(Material for this exercise)
(** X3. Whatever their arguments, [smz_init] and [smz_reconfigure] run to
    completion and change no CSR other than BASE, SIZE and ENABLE; they
    leave the RAM and the console as they were. *)
Theorem config_frame (base size enable : Z) (m : machine) :
  (exists r m',
     smz_init base size enable m = Some (r, m') /\
     ram m' = ram m /\ console m' = console m /\
     forall csr : Z,
       csr <> CSR_SMZ_BASE -> csr <> CSR_SMZ_SIZE -> csr <> CSR_SMZ_ENABLE ->
       csrs m' csr = csrs m csr) /\
  (exists r m',
     smz_reconfigure base size m = Some (r, m') /\
     ram m' = ram m /\ console m' = console m /\
     forall csr : Z,
       csr <> CSR_SMZ_BASE -> csr <> CSR_SMZ_SIZE -> csr <> CSR_SMZ_ENABLE ->
       csrs m' csr = csrs m csr).
Proof.
  destruct (misaligned base) eqn:Ha; [| destruct (bad_size size) eqn:Hs].
  - unfold smz_init, smz_reconfigure. rewrite Ha. cbn [orb].
    split; exists (-1), m; repeat split; reflexivity.
  - unfold smz_init, smz_reconfigure. rewrite Ha, Hs. cbn [orb].
    split; exists (-1), m; repeat split; reflexivity.
  - split; eexists _, _.
    + split; [apply smz_init_run; assumption |]. cbn [csrs ram console].
      split; [reflexivity |]. split; [reflexivity |].
      intros csr. apply insert3_other.
    + split; [apply smz_reconfigure_run; assumption |]. cbn [csrs ram console].
      split; [reflexivity |]. split; [reflexivity |].
      intros csr. apply insert3_other.
Qed.

(** X4. [smz_init] treats [enable] as a C truth value: after a run that
    passes validation the ENABLE register holds 1 when [enable] is
    non-zero, whatever its value, and 0 when it is zero, and
    [smz_is_enabled()] returns the same. *)
Theorem init_normalises_enable (base size enable : Z) (m : machine) :
  is_u32 size -> base mod 4 = 0 -> 0 < size -> is_pow2 size ->
  exists m',
    smz_init base size enable m = Some (0, m') /\
    csrs m' CSR_SMZ_ENABLE = (if enable =? 0 then 0 else 1) /\
    run_value smz_is_enabled m' = Some (if enable =? 0 then 0 else 1).
Proof.
  intros Hs Ha Hpos Hp.
  destruct (valid_geometry base size Hs Ha Hpos Hp) as [Hm Hbs].
  eexists. split; [apply smz_init_run; assumption |].
  run_bits. rewrite insert3_enable. unfold truthy.
  destruct (enable =? 0); split; reflexivity.
Qed.

Lemma init_normalises_enable_witness :
  exists m',
    smz_init 0x10000 0x1000 (-6) (Machine (fun _ => 0) (fun _ => 0) [] [])
      = Some (0, m') /\
    csrs m' CSR_SMZ_ENABLE = (if -6 =? 0 then 0 else 1) /\
    run_value smz_is_enabled m' = Some (if -6 =? 0 then 0 else 1).
Proof.
  apply (init_normalises_enable 0x10000 0x1000 (-6)).
  - unfold is_u32. lia.
  - reflexivity.
  - lia.
  - exists 12. split; [lia | reflexivity].
Defined.

(** X5. With valid geometry, [smz_reconfigure(base, size)] is
    [smz_init(base, size, smz_is_enabled())]: reading the enabled state and
    passing it to [smz_init] gives the same returned value and the same
    machine, trace included. *)
Theorem reconfigure_is_init_with_current_enable (base size : Z) (m : machine) :
  is_u32 size -> base mod 4 = 0 -> 0 < size -> is_pow2 size ->
  smz_reconfigure base size m =
  (en ← smz_is_enabled; smz_init base size (to_int en)) m.
Proof.
  intros Hs Ha Hpos Hp.
  destruct (valid_geometry base size Hs Ha Hpos Hp) as [Hm Hbs].
  rewrite (smz_reconfigure_run base size m Hm Hbs).
  unfold smz_is_enabled, read_csr, csrrs_read, mbind, M_bind, bind, mret, M_ret, ret.
  rewrite (smz_init_run base size _ _ Hm Hbs), to_int_land_1.
  cbn [csrs ram trace console]. rewrite <- app_assoc. reflexivity.
Qed.

Lemma reconfigure_is_init_with_current_enable_witness :
  smz_reconfigure 0x20000 0x2000
    (Machine (<[0x202 := 1]> (fun _ => 0)) (fun _ => 0) [] []) =
  (en ← smz_is_enabled; smz_init 0x20000 0x2000 (to_int en))
    (Machine (<[0x202 := 1]> (fun _ => 0)) (fun _ => 0) [] []).
Proof.
  apply (reconfigure_is_init_with_current_enable 0x20000 0x2000).
  - unfold is_u32. lia.
  - reflexivity.
  - lia.
  - exists 13. split; [lia | reflexivity].
Defined.

(** *** The bit-set and bit-clear macros *)

Lemma u32_iff_land_ones (x : Z) : is_u32 x <-> Z.land x (Z.ones 32) = x.
Proof.
  unfold is_u32. rewrite Z.land_ones by lia. split.
  - intros Hx. apply Z.mod_small, Hx.
  - intros <-. apply Z.mod_pos_bound. lia.
Qed.
(** * yali storage: device tree and operation scheduler

    A shallow embedding of [yali/storage/devicetree.py] (class [DeviceTree]):
    the device list with its add/remove invariants, the registration and
    cancellation of operations, the pruning passes over the operation log,
    the comparator used to sort the pruned log, and the loop that executes
    the sorted operations.

    Python objects live in a store: a device is addressed by its [id]
    (the unique number every device carries, [device.id] in the source),
    so a reference to a device is that number and the store maps it to the
    current attributes of the object.  Methods that raise keep every
    mutation made before the [raise]: a computation is a function from the
    state to an outcome and the state reached. *)

From Stdlib Require Import ZArith Lia.
From stdpp Require Import base option list strings gmap.

Local Open Scope Z_scope.
Local Open Scope nat_scope.

(** ** Exceptions and the state-and-exception monad *)

Inductive exn : Type :=
  | ValueError (msg : string)
  | DeviceTreeError (msg : string)
  | NameError (name : string)
  | IndexError (msg : string)
  | DiskLabelCommitError
  | OtherError (msg : string).

#[global] Instance exn_eq_dec : EqDecision exn.
Proof. solve_decision. Defined.

Inductive result (A : Type) : Type :=
  | Ok (a : A)
  | Raise (e : exn).
Arguments Ok {A} a.
Arguments Raise {A} e.

Definition M (S A : Type) : Type := S → result A * S.

Definition ret {S A} (a : A) : M S A := λ s, (Ok a, s).
Definition bind {S A B} (m : M S A) (f : A → M S B) : M S B :=
  λ s, match m s with
       | (Ok a, s') => f a s'
       | (Raise e, s') => (Raise e, s')
       end.
Definition raise {S A} (e : exn) : M S A := λ s, (Raise e, s).
Definition get {S} : M S S := λ s, (Ok s, s).
Definition gets {S A} (f : S → A) : M S A := λ s, (Ok (f s), s).
Definition modify {S} (f : S → S) : M S unit := λ s, (Ok tt, f s).

#[global] Instance M_ret S : MRet (M S) := λ A, ret.
#[global] Instance M_bind S : MBind (M S) := λ A B f m, bind m f.

(** [for x in l: body x], for a list that the body does not mutate. *)
Fixpoint for_each {S A} (l : list A) (body : A → M S unit) : M S unit :=
  match l with
  | [] => ret tt
  | x :: l' => bind (body x) (λ _, for_each l' body)
  end.

(** ** Data model *)

Inductive DeviceClass : Type := ClsDisk | ClsPartition | ClsNoDevice | ClsDevice.
Inductive FormatClass : Type := ClsFilesystem | ClsDiskLabel | ClsDeviceFormat.

#[global] Instance DeviceClass_eq_dec : EqDecision DeviceClass.
Proof. solve_decision. Defined.
#[global] Instance FormatClass_eq_dec : EqDecision FormatClass.
Proof. solve_decision. Defined.

(** A format descriptor; [fmt_mountpoint] is [getattr(format, 'mountpoint', None)]. *)
Record Format : Type := mkFormat {
  fmt_class : FormatClass;
  fmt_type : string;
  fmt_mountpoint : option string;
  fmt_device : string;
  fmt_exists : bool
}.

#[global] Instance Format_eq_dec : EqDecision Format.
Proof. solve_decision. Defined.

(** What the comparator and the removal read of [partition.partedPartition]. *)
Record PartedPartition : Type := mkParted {
  pp_number : Z;
  pp_extended : bool
}.

#[global] Instance PartedPartition_eq_dec : EqDecision PartedPartition.
Proof. solve_decision. Defined.

(** The attributes of a device object.  [dev_parents] and [dev_disk] hold
    references (device ids); [dev_kids] is the child count that
    [removeChild] decrements and [isleaf] tests. *)
Record Device : Type := mkDevice {
  dev_class : DeviceClass;
  dev_name : string;
  dev_path : string;
  dev_parents : list nat;
  dev_kids : Z;
  dev_exists : bool;
  dev_partitioned : bool;
  dev_format : Format;
  dev_disk : option nat;
  dev_partedPartition : PartedPartition;
  dev_isLogical : bool
}.

#[global] Instance Device_eq_dec : EqDecision Device.
Proof. solve_decision. Defined.

Definition noFormat : Format := mkFormat ClsDeviceFormat "" None "" false.

#[global] Instance Device_inhabited : Inhabited Device :=
  populate (mkDevice ClsNoDevice "" "" [] 0%Z false false noFormat None (mkParted 0 false) false).

Inductive OpType : Type := Create | Destroy | Resize | Migrate.
Inductive OpObj : Type := ObjDevice | ObjFormat.

#[global] Instance OpType_eq_dec : EqDecision OpType.
Proof. solve_decision. Defined.
#[global] Instance OpObj_eq_dec : EqDecision OpObj.
Proof. solve_decision. Defined.

(** An operation object: [op_id] is its identity (two operation objects
    are [==] only when they are the same object), [op_device] the reference
    to its device, [op_grow] the direction of a resize. *)
Record Operation : Type := mkOp {
  op_id : nat;
  op_type : OpType;
  op_obj : OpObj;
  op_device : nat;
  op_grow : bool
}.

#[global] Instance Operation_eq_dec : EqDecision Operation.
Proof. solve_decision. Defined.

Definition isCreate (o : Operation) : bool := bool_decide (op_type o = Create).
Definition isDestroy (o : Operation) : bool := bool_decide (op_type o = Destroy).
Definition isResize (o : Operation) : bool := bool_decide (op_type o = Resize).
Definition isMigrate (o : Operation) : bool := bool_decide (op_type o = Migrate).
Definition isDevice (o : Operation) : bool := bool_decide (op_obj o = ObjDevice).
Definition isFormat (o : Operation) : bool := bool_decide (op_obj o = ObjFormat).
Definition isGrow (o : Operation) : bool := op_grow o.

(** The state of a [DeviceTree] object: [self._devices], [self.operations]
    and the store of the device objects they refer to. *)
Record DeviceTree : Type := mkTree {
  _devices : list nat;
  operations : list Operation;
  heap : gmap nat Device
}.

Definition set_devices (l : list nat) (t : DeviceTree) : DeviceTree :=
  mkTree l (operations t) (heap t).
Definition set_operations (l : list Operation) (t : DeviceTree) : DeviceTree :=
  mkTree (_devices t) l (heap t).
Definition set_heap (h : gmap nat Device) (t : DeviceTree) : DeviceTree :=
  mkTree (_devices t) (operations t) h.

(** Attribute access through a reference. *)
Definition deref (h : gmap nat Device) (d : nat) : Device := h !!! d.

(** ** Python list primitives on [self.operations] *)

(** [l.index(x)]: position of the first element equal to [x]. *)
Definition list_index {A} `{EqDecision A} (x : A) (l : list A) : option nat :=
  fst <$> list_find (λ y, y = x) l.

(** [l.remove(x)]: drop the first element equal to [x]. *)
Fixpoint list_remove_first {A} `{EqDecision A} (x : A) (l : list A) : option (list A) :=
  match l with
  | [] => None
  | y :: l' => if decide (y = x) then Some l'
               else (y ::.) <$> list_remove_first x l'
  end.

Definition ops_index (x : Operation) : M DeviceTree nat :=
  λ t, match list_index x (operations t) with
       | Some i => (Ok i, t)
       | None => (Raise (ValueError "x not in list"), t)
       end.
(** * auto_annotate: the annotation-derivation engine

    A shallow embedding of [auto_annotate.py]: the geometry normaliser
    ([rectify_bbox], [normalize_bbox], [normalize_point]), the gaze
    classifier ([analyze_gaze]) and the annotation assembler
    ([build_annotations]).

    Numbers.  The functions are embedded twice.  In section [Engine]
    Python floats are idealised as exact rationals ([Q]); the image width
    and height are integers ([Z]).  Division raises [ZeroDivisionError]
    on a zero divisor, as Python's does.  A value [a ** 0.5] is never
    materialised: the program only compares such values and prints one,
    so it is represented by its radicand [a] and compared on squares
    (section "Square roots" below); [sqrt_ltb_real], [sqrt_gtb_real] and
    [round_sqrt_nearest] relate this to the real square root.  This
    embedding carries the properties that rounding leaves alone: shapes,
    ranges, the order of the records, the labels decided by comparing an
    input with a constant.  In module [B64] a float is a binary64 number
    and a field of an item is any JSON value; it carries the properties of
    the distance thresholds, of the printed scale and of the exceptions,
    which a rounding, an overflow or a value that is not finite decides.

    Exceptions.  A function that may raise returns a [result].

    Collaborators.  The file system ([os.walk], [os.path], PIL) and the
    labeling session are parameters of the functions that use them
    ([find_image_file], [load_available_images],
    [resolve_image_on_disk], [main]); printing and pacing are left
    out. *)

From Stdlib Require Import QArith ZArith List String Ascii Bool Lia Lqa.
From Stdlib Require Import Qminmax DecimalString.
From Stdlib Require Import Reals Qreals Lra.
From Stdlib Require Floats.
Import ListNotations.
(** The writers of slices and arrays, of pointers and of interfaces, with the
    writer of the elements or of the value behind. *)
Definition makeSliceWriter (vlen : nat) (elems : encBuffer -> res encBuffer) (w : encBuffer) : res encBuffer :=
  if decide (vlen = 0%nat) then ok (appendStr w [0xC0]) else inList w elems.

Definition makePtrWriter (te : rtype) (ev : option (encBuffer -> res encBuffer)) (w : encBuffer) : res encBuffer :=
  match ev with Some write => write w | None => ok (appendStr w [DefaultNilValue te]) end.

Definition writeInterface (eval : option (encBuffer -> res encBuffer)) (w : encBuffer) : res encBuffer :=
  match eval with Some write => write w | None => ok (appendStr w [0xC0]) end.

(** The writer [makeWriter] builds for a type. *)
Fixpoint write (v : rval) (t : rtype) (w : encBuffer) {struct v} : res encBuffer :=
  let writeElems := fix go (l : list rval) (ts : list rtype) (w : encBuffer) : res encBuffer :=
    match l, ts with
    | [], [] => ok w
    | x :: l, t :: ts => w <-- write x t w; go l ts w
    | _, _ => err errIllTyped
    end in
  match t, v with
  | TRaw, VBytes b => ok (appendStr w b)
  | TBigPtr, VBig p => writeBigIntPtr p w
  | TUint _, VUint i => w ← writeUint64 w i; ok w
  | TBool, VBool b => ok (bufWriteBool w b)
  | TString, VBytes s => writeString s w
  | TBytes, VBytes b => w ← bufWriteBytes w b; ok w
  | TByteArray n, VBytes b => makeByteArrayWriter n b w
  | (TSlice te | TArray _ te), VList l => makeSliceWriter (length l) (writeElems l (replicate (length l) te)) w
  | TStruct fields, VList l => inList w (writeElems l fields)
  | TPtr te, VPtr None => makePtrWriter te None w
  | TPtr te, VPtr (Some v) => makePtrWriter te (Some (write v te)) w
  | TIface, VIface None => writeInterface None w
  | TIface, VIface (Some (t, v)) => writeInterface (Some (write v t)) w
  | _, _ => err errIllTyped
  end.

(** [EncodeToBytes], with the buffer the pool gives. *)
Definition EncodeToBytes (pooled : encBuffer) (t : rtype) (v : rval) : res (list Z) :=
  buf <-- write v t (reset pooled);
  bs ← makeBytes buf; ok bs.

(** [Encode] to a writer that is not a buffer of the package. *)
Definition Encode {W : Type} (Write : W -> list Z -> W * Z * option rlpErr) (pooled : encBuffer) (w : W) (t : rtype) (v : rval) :
    outcome (W * option rlpErr) :=
  match write v t (reset pooled) with
  | Done (inr buf) => writeTo Write buf w
  | Done (inl e) => Done (w, Some e)
  | Panic => Panic
  | Stuck => Stuck
  end.

(** ** Reading the encoding piece by piece *)

(** [encReader]; [rbuf] is nil once the end was reached. *)
Record encReader := mkReader { rbuf : option encBuffer; lhpos : nat; rstrpos : Z; piece : option (list Z) }.

Definition EncodeToReader (pooled : encBuffer) (t : rtype) (v : rval) : res (Z * encReader) :=
  buf <-- write v t (reset pooled);
  ok (size buf, mkReader (Some buf) 0 0 None).

Definition next (r : encReader) : outcome (encReader * option (list Z)) :=
  match rbuf r, piece r with
  | None, _ => Done (r, None)
  | Some _, Some p => Done (r, Some p)
  | Some buf, None =>
      match lheads buf !! lhpos r with
      | Some head =>
          let sizebefore := offset head - rstrpos r in
          if decide (sizebefore > 0) then
            p ← subslice (str buf) (rstrpos r) (offset head);
            Done (mkReader (rbuf r) (lhpos r) (rstrpos r + sizebefore) (piece r), Some p)
          else
            '(sb, n) ← headEncode head (sizebuf buf);
            p ← subslice sb 0 n;
            Done (mkReader (Some (mkEncBuffer (str buf) (lheads buf) (lhsize buf) sb)) (S (lhpos r)) (rstrpos r) (piece r), Some p)
      | None =>
          if decide (rstrpos r < Z.of_nat (length (str buf))) then
            p ← subslice (str buf) (rstrpos r) (Z.of_nat (length (str buf)));
            Done (mkReader (rbuf r) (lhpos r) (Z.of_nat (length (str buf))) (piece r), Some p)
          else Done (r, None)
      end
  end.

(** [r.Read(b)] for a buffer with room for [room] more bytes; [out] is what was
    copied into it so far.  The flag says that [io.EOF] was returned. *)
Fixpoint readLoop (fuel : nat) (room : nat) (out : list Z) (r : encReader) : outcome (list Z * bool * encReader) :=
  match fuel with
  | O => Stuck
  | S fuel =>
      '(r, p) ← next r;
      match p with
      | None => Done (out, true, mkReader None (lhpos r) (rstrpos r) None)
      | Some p =>
          let nn := min room (length p) in
          let out := out ++ take nn p in
          if decide (nn < length p)%nat
          then Done (out, false, mkReader (rbuf r) (lhpos r) (rstrpos r) (Some (drop nn p)))
          else readLoop fuel (room - nn) out (mkReader (rbuf r) (lhpos r) (rstrpos r) None)
      end
  end.

(** Every list header gives at most two pieces, see [Read_correct]. *)
Definition Read (r : encReader) (n : nat) : outcome (list Z * bool * encReader) :=
  readLoop (match rbuf r with Some buf => 2 * length (lheads buf) + 4 | None => 1 end) n [] r.

(** ** The documented encoding of a value *)

(** A negative integer has no encoding and counts as nothing here; the values
    with one are those of [negative]. *)
Fixpoint enc (v : rval) (t : rtype) {struct v} : list Z :=
  let encElems := fix go (l : list rval) (ts : list rtype) : list Z :=
    match l, ts with
    | x :: l, t :: ts => enc x t ++ go l ts
    | _, _ => []
    end in
  match t, v with
  | TBigPtr, VBig None => encStr []
  | TBigPtr, VBig (Some z) => if decide (z < 0) then [] else encStr (bigBytes z)
  | TUint _, VUint i => encStr (bigBytes i)
  | TBool, VBool b => encStr (if b then [1] else [])
  | TRaw, VBytes b => b
  | (TString | TBytes | TByteArray _), VBytes b => encStr b
  | (TSlice te | TArray _ te), VList l => encList (encElems l (replicate (length l) te))
  | TStruct fields, VList l => encList (encElems l fields)
  | TPtr te, VPtr None => [DefaultNilValue te]
  | TPtr te, VPtr (Some v) => enc v te
  | TIface, VIface None => encList []
  | TIface, VIface (Some (t, v)) => enc v t
  | _, _ => []
  end.

Fixpoint negative (v : rval) : bool :=
  match v with
  | VBig (Some z) => bool_decide (z < 0)
  | VList l => existsb negative l
  | VPtr (Some v) => negative v
  | VIface (Some (_, v)) => negative v
  | _ => false
  end.

(** The elements of a list, each at its type. *)
Fixpoint encElems (l : list rval) (ts : list rtype) : list Z :=
  match l, ts with
  | x :: l, t :: ts => enc x t ++ encElems l ts
  | _, _ => []
  end.

Fixpoint writeElems (l : list rval) (ts : list rtype) (w : encBuffer) : res encBuffer :=
  match l, ts with
  | [], [] => ok w
  | x :: l, t :: ts => w <-- write x t w; writeElems l ts w
  | _, _ => err errIllTyped
  end.

(** The widths of Go's unsigned integers. *)
Definition uintBits (bits : Z) : Prop := bits = 8 \/ bits = 16 \/ bits = 32 \/ bits = 64.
(End Material for this exercise)
# Directions for this task
Look in the material above for the line with "Definition noFormat : Format" and the line with "#[global] Instance Operation_eq_dec", and transcribe exactly those lines and all lines between them, nothing more.

# Exercise response
Definition noFormat : Format := mkFormat ClsDeviceFormat "" None "" false.

#[global] Instance Device_inhabited : Inhabited Device :=
  populate (mkDevice ClsNoDevice "" "" [] 0%Z false false noFormat None (mkParted 0 false) false).

Inductive OpType : Type := Create | Destroy | Resize | Migrate.
Inductive OpObj : Type := ObjDevice | ObjFormat.

#[global] Instance OpType_eq_dec : EqDecision OpType.
Proof. solve_decision. Defined.
#[global] Instance OpObj_eq_dec : EqDecision OpObj.
Proof. solve_decision. Defined.

(** An operation object: [op_id] is its identity (two operation objects
    are [==] only when they are the same object), [op_device] the reference
    to its device, [op_grow] the direction of a resize. *)
Record Operation : Type := mkOp {
  op_id : nat;
  op_type : OpType;
  op_obj : OpObj;
  op_device : nat;
  op_grow : bool
}.

#[global] Instance Operation_eq_dec : EqDecision Operation.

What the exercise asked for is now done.